Find the line that contains "movesAt_inTx; [apply _|]", then repeat it and each line after it to the end of the records, exactly.

*** Opening of DATA FOR THIS TASK ***

(* ===== verification/BatchRows.v ===== *)
(** * What the methods on batches do to rows and to the connection

    Three kinds of statements about the methods of [BatchJobs] under faults, each
    with the rules that build them from statements and transactions: [moves R], that
    every row moves along a relation and the balances stay; [failsIn E], that
    errors are those of [E] when those of the connection are; and [tame E], that
    the connection meets no other faults later. *)

From S2P Require Import Prelude Float64 Errors Subscription SubscriptionRepo AccountQuota Account.
From S2P Require Import UsageBilling UsageLedger BatchJobs BatchSettlement BatchLife.

Local Abbreviation dbWorld := (BatchJobs.store * list fault)%type.

(** ** What a method does to a row *)

(** Every row moves along [R], whatever fails, and the balances stay. *)
Section Rows.
Context (R : BatchImageJob -> BatchImageJob -> Prop) `{!PreOrder R}.
Definition rowsMove (s s' : BatchJobs.store) : Prop :=
  billing_db s' = billing_db s /\ forall b row, jobs s !! b = Some row -> exists row', jobs s' !! b = Some row' /\ R row row'.
Definition movesAt {A} (s : BatchJobs.store) (m : ST dbWorld A) : Prop := forall fs, rowsMove s (m (s, fs)).2.1.
Definition moves {A} (m : ST dbWorld A) : Prop := forall s, movesAt s m.

#[export] Instance rowsMove_preorder : PreOrder rowsMove.
Proof.
  split; [intros s; split; [done|]; intros b row Hb; by exists row|]. intros s1 s2 s3 [E1 H1] [E2 H2]. split; [congruence|].
  intros b row Hb. destruct (H1 _ _ Hb) as (r2 & Hb2 & R2). destruct (H2 _ _ Hb2) as (r3 & Hb3 & R3). exists r3. split; [done|]. by etransitivity.
Qed.
Lemma rowsMove_same s s' : billing_db s' = billing_db s -> jobs s' = jobs s -> rowsMove s s'.
Proof. intros E1 E2. split; [done|]. intros b row Hb. exists row. by rewrite E2. Qed.
Lemma movesAt_ret {A} s (a : A) : movesAt s (mret a).
Proof. intros fs. simpl. reflexivity. Qed.
Lemma movesAt_bind {A B} s (m : ST dbWorld A) (f : A -> ST dbWorld B) : movesAt s m -> (forall a, moves (f a)) -> movesAt s (m ≫= f).
Proof.
  intros Hm Hf fs. rewrite bind_run. specialize (Hm fs). destruct (m (s, fs)) as [a [s1 fs1]]. simpl in *. etransitivity; [exact Hm|apply Hf].
Qed.
Lemma movesAt_bind_ok {A B} s (m : ST dbWorld (result goerror A)) (f : A -> ST dbWorld (result goerror B)) :
  movesAt s m -> (forall a, moves (f a)) -> movesAt s (x ←? m; f x).
Proof. intros Hm Hf. apply movesAt_bind; [done|]. intros [a|e]; [apply Hf|]. intros s'. apply movesAt_ret. Qed.
Lemma movesAt_query {A} s (m : ST BatchJobs.store (result goerror A)) : rowsMove s (m s).2 -> movesAt s (query m).
Proof.
  intros Hm fs. destruct (query m (s, fs)) as [r [s' fs']] eqn:E. apply query_cases in E as [[-> _]|[-> _]]; [simpl; reflexivity|exact Hm].
Qed.
Lemma movesAt_translated {A} s nf cf (m : ST dbWorld (result goerror A)) : movesAt s m -> movesAt s (translated nf cf m).
Proof. intros Hm fs. rewrite translated_run. specialize (Hm fs). by destruct (m (s, fs)) as [[] []]. Qed.
Lemma movesAt_inTx {A} s (m : ST dbWorld (result goerror A)) : movesAt s m -> movesAt s (inTx m).
Proof.
  intros Hm fs. unfold inTx. remember (remote (fun s : BatchJobs.store => (tt, s)) (s, fs)) as begun eqn:Eb.
  assert (Hd : begun.2.1 = s) by (subst; by destruct fs as [|[] fs1]).
  destruct begun as [[u|e] [s1 fs1]]; simpl in Hd; subst s1; [|simpl; reflexivity]. specialize (Hm fs1).
  destruct (m (s, fs1)) as [[a|e] [s2 fs2]]; simpl in *; [|reflexivity]. destruct fs2 as [|[] fs3]; simpl; first [exact Hm|reflexivity].
Qed.
Lemma movesAt_event s b e : movesAt s (appendBatchImageEventWithSQL b e).
Proof. apply movesAt_query, rowsMove_same; apply event_jobs. Qed.
Lemma movesAt_getJob s b : movesAt s (GetBatchImageJobByBatchID b).
Proof. apply movesAt_translated, movesAt_query. simpl. reflexivity. Qed.
Lemma movesAt_selectStatus {A} s b (k : string -> ST dbWorld (result goerror A)) :
  (forall job, jobs s !! b = Some job -> movesAt s (k (job_Status job))) -> movesAt s (current ←? selectStatusForUpdate b; k current).
Proof.
  intros Hk fs. rewrite bind_ok_eq. unfold selectStatusForUpdate. rewrite bind_ok_eq. fold (GetBatchImageJobByBatchID b).
  destruct (GetBatchImageJobByBatchID b (s, fs)) as [[job|e] [s' fs']] eqn:E; apply getJob_cases in E as [-> E]; [by apply Hk|simpl; reflexivity].
Qed.
Lemma moves_update b cond f s : (forall job, jobs s !! b = Some job -> cond job = true -> R job (f job)) ->
  rowsMove s (stmt_updateJob b cond f s).2.
Proof.
  intros Hf. unfold stmt_updateJob. destruct (jobs s !! b) as [job|] eqn:E; [|simpl; reflexivity]. destruct (cond job) eqn:Ec; [|simpl; reflexivity].
  destruct s as [bd js its evs nj]. split; [done|]. intros b' j Hj. simpl in *. destruct (decide (b' = b)) as [->|].
  - rewrite E in Hj. injection Hj as <-. exists (f job). rewrite lookup_insert_eq. auto.
  - exists j. by rewrite lookup_insert_ne.
Qed.
Lemma movesAt_updateAndLog s b cond f missing event :
  (forall job, jobs s !! b = Some job -> cond job = true -> R job (f job)) -> movesAt s (updateAndLog b cond f missing event).
Proof.
  intros Hf. unfold updateAndLog. apply movesAt_bind_ok; [by apply movesAt_query, moves_update|]. intros n s1. destruct (n =? 0); [apply movesAt_ret|apply movesAt_event].
Qed.
End Rows.
Ltac moves_steps := cbv zeta; repeat lazymatch goal with
  | |- moves _ _ => intros ?
  | |- movesAt _ _ (mret _) => apply movesAt_ret; apply _
  | |- movesAt _ _ (bind_ok _ _) => apply movesAt_bind_ok; [apply _| |intros ?]
  | |- movesAt _ _ (mbind _ _) => apply movesAt_bind; [apply _| |intros ?]
  | |- movesAt _ _ (inTx _) => apply movesAt_inTx; [apply _|]
  | |- movesAt _ _ (translated _ _ _) => apply movesAt_translated
  | |- movesAt _ _ (appendBatchImageEventWithSQL _ _) => apply movesAt_event; apply _
  | |- movesAt _ _ (AppendBatchImageEvent _ _) => apply movesAt_event; apply _
  | |- movesAt _ _ (GetBatchImageJobByBatchID _) => apply movesAt_getJob; apply _
  | |- movesAt _ _ (match ?x with _ => _ end) => destruct x eqn:?
  | |- movesAt _ _ (query (stmt_updateJob _ _ _)) => apply movesAt_query; [apply _|]; apply moves_update; [apply _|]
  end.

*** Close of DATA FOR THIS TASK ***

_SOLUTION TO THE PROBLEM_
  | |- movesAt _ _ (inTx _) => apply movesAt_inTx; [apply _|]
  | |- movesAt _ _ (translated _ _ _) => apply movesAt_translated
  | |- movesAt _ _ (appendBatchImageEventWithSQL _ _) => apply movesAt_event; apply _
  | |- movesAt _ _ (AppendBatchImageEvent _ _) => apply movesAt_event; apply _
  | |- movesAt _ _ (GetBatchImageJobByBatchID _) => apply movesAt_getJob; apply _
  | |- movesAt _ _ (match ?x with _ => _ end) => destruct x eqn:?
  | |- movesAt _ _ (query (stmt_updateJob _ _ _)) => apply movesAt_query; [apply _|]; apply moves_update; [apply _|]
  end.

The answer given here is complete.